Lemma detectOffset_loop_npos n r o R k p b fuel :
  let f := treeRows n in
  0 ≤ n ≤ 2 ^ 63 → valid f r o → root_row n r o R → R + Z.of_nat k ≤ f →
  p mod 2 ^ (R + Z.of_nat k + 1) = npos f r o mod 2 ^ (R + Z.of_nat k + 1) →
  0 ≤ b → b + Z.of_nat k < 256 → (k < fuel)%nat →
  ∃ p', p' mod 2 ^ (R + 1) = npos f r o mod 2 ^ (R + 1) ∧
    detectOffset_loop fuel p r (R + Z.of_nat k) n b = Ok (b + Z.of_nat (bigger n R k), R, p').
Proof.
  intros f Hn Hv Hroot. pose proof Hroot as [? _].
  pose proof (fits_treeRows n Hn) as [? ?]. pose proof Hv as (? & ? & ?).
  destruct (root_row_bits n r o R) as (HbR & HoR & Habove); [lia|done|].
  revert p b fuel. induction k as [|k IH]; intros p b fuel Hk Hp Hb Hb' Hfuel;
    (destruct fuel as [|fuel]; [lia|]); cbn [detectOffset_loop].
  - rewrite Z.add_0_r in *. rewrite u8_small by lia. unfold maxLeafCount.
    rewrite (npos_shift_mod f r o) by (done || lia). rewrite Z.land_comm.
    rewrite shl_one, land_pow2, HbR, (mod_pow2_testbit (o * 2 ^ r)), HoR by lia.
    pose proof (Z.mod_pos_bound (o * 2 ^ r) (2 ^ R)). pose proof (pow2_pos R).
    rewrite (proj2 (Z.leb_gt _ _)) by lia. exists p. split; [done|]. simpl. do 3 f_equal. lia.
  - set (t := R + Z.of_nat (S k)) in *. assert (0 ≤ t ≤ f) by lia.
    rewrite u8_small by lia. unfold maxLeafCount.
    rewrite (npos_shift_mod f r o) by (done || lia). rewrite Z.land_comm.
    rewrite shl_one, land_pow2, (mod_pow2_testbit (o * 2 ^ r)), Habove by lia.
    pose proof (Z.mod_pos_bound (o * 2 ^ r) (2 ^ t)). pose proof (pow2_pos t).
    rewrite (proj2 (Z.leb_le _ _)) by lia. rewrite (proj2 (Z.ltb_ge t 0)) by lia.
    replace (t - 1) with (R + Z.of_nat k) by lia. cbn [bigger].
    change (R + Z.of_nat (S k)) with t.
    assert (∀ q, q mod 2 ^ (t + 1) = p mod 2 ^ (t + 1) ∨ q = p ⊟ 2 ^ t →
      q mod 2 ^ (R + Z.of_nat k + 1) = npos f r o mod 2 ^ (R + Z.of_nat k + 1)) as Hq.
    { replace (R + Z.of_nat k + 1) with t by lia. intros q Hq.
      assert (∀ x y, x mod 2 ^ (t + 1) = y mod 2 ^ (t + 1) → x mod 2 ^ t = y mod 2 ^ t) as Hdown.
      { intros x y Hxy. rewrite !mod_pow2_testbit in Hxy by lia.
        pose proof (Z.mod_pos_bound x (2 ^ t)). pose proof (Z.mod_pos_bound y (2 ^ t)).
        destruct (Z.testbit x t), (Z.testbit y t); lia. }
      rewrite <- (Hdown _ _ Hp). destruct Hq as [?%Hdown| ->]; [done|].
      unfold sub64. rewrite u64_mod_pow2 by lia.
      replace (p - 2 ^ t) with (p + (-1) * 2 ^ t) by lia. by rewrite Z.mod_add by lia. }
    destruct (Z.testbit n t); simpl.
    + rewrite (proj2 (Z.eqb_neq (2 ^ t) 0)) by lia. simpl. rewrite u8_small by lia.
      destruct (IH (p ⊟ 2 ^ t) (b + 1) fuel) as (p' & Hp' & ->); [lia|auto|lia..|].
      exists p'. split; [done|]. do 3 f_equal. lia.
    + destruct (IH p b fuel) as (p' & Hp' & ->); [lia|auto|lia..|].
      exists p'. split; [done|]. do 3 f_equal.
Qed.

Lemma detectOffset_npos n r o R :
  let f := treeRows n in
  0 ≤ n ≤ 2 ^ 63 → valid f r o → root_row n r o R → R ≤ f →
  ∃ bits, detectOffset (npos f r o) n
          = Ok (Z.of_nat (bigger n R (Z.to_nat (f - R))), R - r, bits) ∧
    ∀ i, 0 ≤ i < R - r → Z.testbit bits i = if i =? 0 then Z.testbit o 0 else negb (Z.testbit o i).
Proof.
  intros f Hn Hv Hroot HRf. pose proof (fits_treeRows n Hn) as [? ?].
  pose proof Hv as (? & ? & ?). pose proof Hroot as [? _]. unfold detectOffset.
  rewrite u8_small by lia. rewrite detectRow_npos by done.
  destruct (detectOffset_loop_npos n r o R (Z.to_nat (f - R)) (npos f r o) 0
    (Z.to_nat f + 2)) as (p' & Hp' & Hloop); try (done || lia).
  replace (R + Z.of_nat (Z.to_nat (f - R))) with f in Hloop by lia. fold f.
  rewrite Hloop. simpl. rewrite (u8_small R), u8_small by lia.
  eexists. split; [done|]. intros i Hi. unfold not64. rewrite maxU64_ones.
  rewrite !Z.lxor_spec, Z.ones_spec_low, xorb_true_r by lia.
  assert (Z.testbit p' i = Z.testbit o i) as ->.
  { rewrite <- (Z.mod_pow2_bits_low p' (R + 1)), Hp', Z.mod_pow2_bits_low by lia.
    rewrite <- (Z.mod_pow2_bits_low _ (f - r)), npos_mod, Z.mod_pow2_bits_low by (done || lia).
    done. }
  destruct (Z.eqb_spec i 0) as [->|].
  - rewrite (Z.bit0_odd 1). simpl. rewrite xorb_true_r, negb_involutive. done.
  - rewrite (Z.bits_above_log2 1 i) by (simpl; lia). by rewrite xorb_false_r.
Qed.

Lemma childMany_npos f r o k : valid f (r + k) o → 0 ≤ r → 0 ≤ k →
  childMany (npos f (r + k) o) k f = Ok (npos f r (o * 2 ^ k)).
Proof.
  intros Hv Hr Hk. pose proof Hv as (? & ? & ?). unfold childMany.
  destruct (Z.eqb_spec k 0) as [->|].
  { do 2 f_equal; lia. }
  rewrite (proj2 (Z.ltb_ge _ _)) by lia. f_equal.
  rewrite mask_eq, land_mask, shl_mul, u64_mod_pow2 by lia. unfold npos.
  pose proof (pow2_pos k). pose proof (pow2_pos (f + 1)).
  assert (2 ^ (f + 1 - r) = 2 ^ (f + 1 - (r + k)) * 2 ^ k) as Hs.
  { rewrite <- Z.pow_add_r by lia. f_equal. lia. }
  replace ((2 ^ (f + 1) - 2 ^ (f + 1 - (r + k)) + o) * 2 ^ k)
    with (2 ^ (f + 1) - 2 ^ (f + 1 - r) + o * 2 ^ k + (2 ^ k - 1) * 2 ^ (f + 1)) by lia.
  rewrite Z.mod_add by lia. apply Z.mod_small.
  assert (2 ^ (f - r) = 2 ^ (f - (r + k)) * 2 ^ k).
  { rewrite <- Z.pow_add_r by lia. f_equal. lia. }
  pose proof (npos_range f r (o * 2 ^ k)) as Hrange. unfold npos, valid in Hrange.
  assert (o * 2 ^ k < 2 ^ (f - r)) by nia. lia.
Qed.

(** Every node of the forest belongs to a tree. *)
Lemma root_row_exists n r o : 0 ≤ n → in_forest n r o → ∃ R, root_row n r o R.
Proof.
  intros Hn Hin. pose proof Hin as (? & ? & ?).
  assert (∃ k, Z.of_nat k = n / 2 ^ r) as [k Hk].
  { exists (Z.to_nat (n / 2 ^ r)). apply Z2Nat.id, Z.div_pos; auto with pos. }
  revert r o Hin Hk H H0 H1. induction k as [k IH] using lt_wf_ind. intros r o Hin Hk ? ? ?.
  destruct (is_root n r o) eqn:Hroot.
  { exists r. split; [lia|]. by rewrite Z.sub_diag, Z.div_1_r. }
  destruct (non_root_family n r o Hin Hroot) as [_ Hp]. pose proof Hp as (? & ? & ?).
  apply in_forest_div in Hin as [_ ?].
  pose proof (Z.div_lt (n / 2 ^ r) 2). pose proof (Z.div_pos (n / 2 ^ r) 2).
  destruct (IH (Z.to_nat (n / 2 ^ (r + 1)))) with (r := r + 1) (o := o / 2) as [R [? HR]];
    rewrite ?div_pow2_succ in * by lia; try (done || lia).
  exists R. split; [lia|]. rewrite <- (Z.pow_1_r 2), div_div_pow2 in HR by lia.
  by replace (1 + (R - (r + 1))) with (R - r) in HR by lia.
Qed.

(** The nodes below a node of the forest are in the forest. *)
Lemma in_forest_desc n r o k : 0 ≤ r → 0 ≤ o → 0 ≤ k →
  in_forest n (r + k) (o / 2 ^ k) → in_forest n r o.
Proof.
  intros ? ? ? (_ & _ & Hle). repeat split; try lia.
  rewrite Z.pow_add_r in Hle by lia. pose proof (pow2_pos k). pose proof (pow2_pos r).
  pose proof (Z.mul_succ_div_gt o (2 ^ k)). nia.
Qed.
==============================
▶ [The problem]:
In these records, tally the lines that contain the string "simpl", and give only the result.

▶ [Output for this task]:
6